Total availability is a lovely idea, except in its present form. In my childhood, priests were much more socially connected. They lived in communities, with some mature neighborhood widow living nearby to rule the house and scold The Fathers for skipping lunch or going out in the rain without their galoshes. The priests worked long hours with many cares, but they also played with us kids in the school next door and were welcome guests in parish homes, and often had parents and flocks of relatives nearby. Today our parish priests generally live alone and commute to two or three parishes. They not only maintain a schedule of Masses and confessions, but must attend to fundraising, event logistics, building maintenance, soup suppers and food banks, strife among the flock, and now pandemic precautions with far fewer donations and far more cleaning and monitoring tasks. From what I’ve seen, in Orthodox families the peripheral business incidentals can be handled by the family, multiplying pastoral availability and leaving the priest more time to prepare for and celebrate the lengthy services and counsel parishioners. Besides, generally the priest or his wife, and sometimes both, bring in money from outside jobs. (The children of one such family asked me shyly how Catholic priests manage church chores without a family to pitch in and help. At the time the kids and I were using citrus oil on the candlestands, polishing off the celestially fragrant beeswax which gives such rich candlelight. “Oh, our candles are electric. We just push a button,” I replied, to their delighted amusement.)

How does the Church account for married Protestant pastors who convert to Catholicism with their families, and are ordained as married priests? The book dismisses these as a transitory situation, not as an exception. (108) What about the Catholic Church’s tolerance of married clergy in some Eastern Churches in union with Rome? This is described as “a gradual development toward the practice of celibacy.” (81) The book further states that all married priests in the early Church were required to observe celibacy with their spouses from the time they were ordained. (42) The book discounts many centuries of marital and family life in the Eastern churches as a transcribing error in canons introduced at the Council in Trullo in the year 691. (79-80) 

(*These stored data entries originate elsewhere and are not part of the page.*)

Lemma clear_mark_ok {A} i s a (f : Queue → CompM ComQueue CqOut A) :
  cq_rel cfg s a → i < TOTAL_PORT_COUNT →
  ∃ q s', (q ← get_queue i; _ ← put_queue i (queue_clear_hwm q); f q) s = f q s' ∧
    queue_high_water_mark q = a_peak i a ∧ cq_rel cfg s' (a_set_queue i (a_items i a, 0) a).
Proof.
  intros HR Hi. pose proof (cr_store _ _ _ HR) as [T HS].
  destruct (store_lookup Hcfg _ _ _ _ i HS Hi) as (e & q & He & Hq & Ha & HQ).
  exists q, (set_queues (<[i := queue_clear_hwm q]> (queues s)) s). split_and!.
  - rewrite (comp_bind_quiet (get_queue i) _ s q s)
      by (unfold get_queue; erewrite comp_bind_quiet by done; unfold lift; by rewrite (index_get_ok _ _ _ Hq)).
    by erewrite comp_bind_quiet by done.
  - by destruct (store_sizes Hcfg _ _ _ _ _ q HS Hi Hq).
  - destruct HR. split; cbn; try done. exists T. eapply (store_update Hcfg); [done|done| |].
    + destruct HQ as [(?&?&?&?&?&?) ? ? ? ?]. by split.
    + case_decide as Hc; [done|].
      assert (i = COM_PORT_COUNT) as -> by (unfold TOTAL_PORT_COUNT, COM_PORT_COUNT, BUFFER_PORT_COUNT in *; lia).
      by apply (sr_tokens _ _ _ _ _ HS e _ He Ha).
Qed.

Lemma run_ok s a :
  cq_rel cfg s a →
  let r := spec_step (cq_id_base w) cfg ORun a in
  ∃ s', cq_run s = Ret (tt, s', r.1) ∧ cq_rel cfg s' r.2.
Proof.
  intros HR. pose proof (cr_store _ _ _ HR) as [T HS]. destruct (sr_lengths _ _ _ _ _ HS) as [Hlq Hla].
  assert (TOTAL_PORT_COUNT = 3 ∧ COM_PORT_COUNT = 2 ∧ BUFFER_PORT_COUNT = 1) as (E3 & E2 & E1) by done.
  unfold cq_run. erewrite comp_bind_quiet by done. rewrite comp_assert_ok by (by apply bool_decide_eq_true_2).
  rewrite E1, E2. cbn [take_marks]. rewrite E3 in Hla.
  destruct a as [aqs ao ath asd ab ar]. cbn in Hla. destruct aqs as [|x0 [|x1 [|x2 [|]]]]; try done.
  destruct (clear_mark_ok (A := list Z) 0 s _ (λ q, l ← (q ← get_queue 1; _ ← put_queue 1 (queue_clear_hwm q); l ← mret [];
    mret (wrap 32 (Z.of_nat (queue_high_water_mark q)) :: l)); mret (wrap 32 (Z.of_nat (queue_high_water_mark q)) :: l)) HR)
    as (q0 & s0 & Em0 & P0 & HR0); [lia|].
  destruct (clear_mark_ok (A := list Z) 1 s0 _ (λ q, l ← mret []; mret (wrap 32 (Z.of_nat (queue_high_water_mark q)) :: l)) HR0)
    as (q1 & s1 & Em1 & P1 & HR1); [lia|].
  destruct (clear_mark_ok (A := list Z) 2 s1 _ (λ q, l ← mret []; mret (wrap 32 (Z.of_nat (queue_high_water_mark q)) :: l)) HR1)
    as (q2 & s2 & Em2 & P2 & HR2); [lia|].
  exists s2. erewrite (comp_bind_quiet _ _ s); [|by rewrite Em0; erewrite comp_bind_quiet; [done|by rewrite Em1]].
  erewrite (comp_bind_quiet _ _ s1); [|by rewrite Em2]. rewrite P0, P1, P2. split; [done|].
  cbn in HR2 |- *. destruct x0, x1, x2. exact HR2.
Qed.

(** * Commands *)

Lemma read_u8_or args fail k s :
  wf args →
  read_or (deserialize_u8 Big) args fail k s =
    match remaining_slice args with [] => fail s | x :: _ => k x (advanced 1 args) s end.
Proof.
  intros Hw. unfold read_or, deserialize_u8. pose proof (deserialize_uint_exact 1 args Hw ltac:(done)) as H.
  destruct (remaining_slice args) as [|x r]; cbn in H; case_decide; try lia.
  - by destruct H as [st ->].
  - by rewrite H.
Qed.

Lemma read_i16_or args fail k s :
  wf args →
  read_or (deserialize_i16 Big) args fail k s =
    match remaining_slice args with h :: l :: _ => k (i16_of h l) (advanced 2 args) s | _ => fail s end.
Proof.
  intros Hw. unfold read_or, deserialize_i16. pose proof (deserialize_sint_exact 2 args Hw ltac:(done)) as H.
  destruct (remaining_slice args) as [|h [|l r]]; cbn in H; case_decide; try lia.
  - by destruct H as [st ->].
  - by destruct H as [st ->].
  - by rewrite H.
Qed.

Lemma no_residue_eq args fail k s :
  wf args → no_residue args fail k s = match remaining_slice args with [] => k s | _ => fail s end.
Proof.
  intros Hw. unfold no_residue, read_or. pose proof (length_remaining_slice args Hw) as Hl.
  unfold deserialize_size_left. rewrite bool_decide_eq_true_2 by (by destruct Hw).
  rewrite <-Hl. by destruct (remaining_slice args).
Qed.

Lemma command_ok op cmd_seq args s a :
  cq_rel cfg s a → op_ok (OCommand op cmd_seq args) a →
  let r := spec_step (cq_id_base w) cfg (OCommand op cmd_seq args) a in
  ∃ s', handle_command w op cmd_seq args s = Ret (tt, s', r.1) ∧ cq_rel cfg s' r.2.
Proof.
  intros HR Hw. cbn [op_ok spec_step] in *. unfold handle_command, decode_cmd, decode_typed.
  assert (∀ r, ∃ s', cq_cmd_response w op cmd_seq r s = Ret (tt, s', [CqCmdResponse op cmd_seq r]) ∧ cq_rel cfg s' a) as Hr.
  { intros r. exists s. by rewrite cmd_response_eq. }
  destruct (_ =? OPCODE_FLUSH_QUEUE)%Z; [|destruct (_ =? OPCODE_FLUSH_ALL_QUEUES)%Z; [|destruct (_ =? _)%Z; [|apply Hr]]].
  - rewrite read_u8_or by done. destruct (remaining_slice args) as [|t r] eqn:E0; [apply Hr|].
    destruct (QueueType_try_from t) as [qt|]; [|apply Hr].
    destruct (advanced_ok 1 args Hw) as [Hw1 E1]; [rewrite E0; cbn; lia|]. rewrite E0 in E1. change (remaining_slice (advanced 1 args) = r) in E1.
    cbv beta. rewrite read_i16_or, E1 by done. destruct r as [|h [|l r]]; [apply Hr..|].
    destruct (advanced_ok 2 _ Hw1) as [Hw2 E2]; [rewrite E1; cbn; lia|]. rewrite E1 in E2. change (remaining_slice (advanced 2 (advanced 1 args)) = r) in E2.
    cbv beta. rewrite no_residue_eq, E2 by done. destruct r; [|apply Hr]. by apply flush_ok.
  - rewrite no_residue_eq by done. destruct (remaining_slice args); [|apply Hr]. by apply flush_all_ok.
  - rewrite read_u8_or by done. destruct (remaining_slice args) as [|t r] eqn:E0; [apply Hr|].
    destruct (QueueType_try_from t) as [qt|]; [|apply Hr].
    destruct (advanced_ok 1 args Hw) as [Hw1 E1]; [rewrite E0; cbn; lia|]. rewrite E0 in E1. change (remaining_slice (advanced 1 args) = r) in E1.
    cbv beta. rewrite read_i16_or, E1 by done. destruct r as [|h [|l r]]; [apply Hr..|].
    destruct (advanced_ok 2 _ Hw1) as [Hw2 E2]; [rewrite E1; cbn; lia|]. rewrite E1 in E2. change (remaining_slice (advanced 2 (advanced 1 args)) = r) in E2.
    cbv beta. rewrite read_i16_or, E2 by done. destruct r as [|h' [|l' r]]; [apply Hr..|].
    destruct (advanced_ok 2 _ Hw2) as [Hw3 E3]; [rewrite E2; cbn; lia|]. rewrite E2 in E3. change (remaining_slice (advanced 2 (advanced 2 (advanced 1 args))) = r) in E3.
    cbv beta. rewrite no_residue_eq, E3 by done. destruct r; [|apply Hr]. by apply set_priority_ok.
Qed.

(** * Steps *)

Definition cq_step (o : cq_op) : CompM ComQueue CqOut unit :=
  match o with
  | OCom port data => com_packet_queue_in w (Z.of_nat port) data
  | OBuf b => buffer_queue_in w 0 b
  | OStatus c => com_status_in w c
  | OReturn b ctx => data_return_in w b ctx
  | ORun => cq_run
  | OCommand op cmd_seq args => handle_command w op cmd_seq args
  end.

Lemma cq_step_ok o s a :
  cq_rel cfg s a → idle_ok a → op_ok o a →
  let r := spec_step (cq_id_base w) cfg o a in
  ∃ s', cq_step o s = Ret (tt, s', r.1) ∧ cq_rel cfg s' r.2.
Proof.
  intros HR Hi Ho. destruct o; cbn [cq_step].
  - by apply com_in_ok.
  - by apply buffer_in_ok.
  - by apply status_ok.
  - by apply return_ok.
  - by apply run_ok.
  - by apply command_ok.
Qed.
End handlers.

What about the Orthodox model of both celibate monastic and married parish priests? “[With that option] We run the risk of inculcating… the idea of a high and a low clergy.” (110) Quoting Pope Francis, “I don’t agree with allowing optional celibacy, no.” (138) The book further states that “there are many Orthodox Christians who would never go to confession to a married priest.” What? Where are they? In 22 years of worship with hundreds of Orthodox parishioners I have never met one. On the contrary, parishioners with families gravitate to the counsel of a family man, and women seem reassured that that man is settled with his own spouse. The Orthodox do not judge their priests as high, low, or “second-class.” Parishioners have profound reverence for men in monastic communities, and make regular pilgrimages to these monasteries. But they are devoted toward their priest at home, and see both vocations as mutually supporting.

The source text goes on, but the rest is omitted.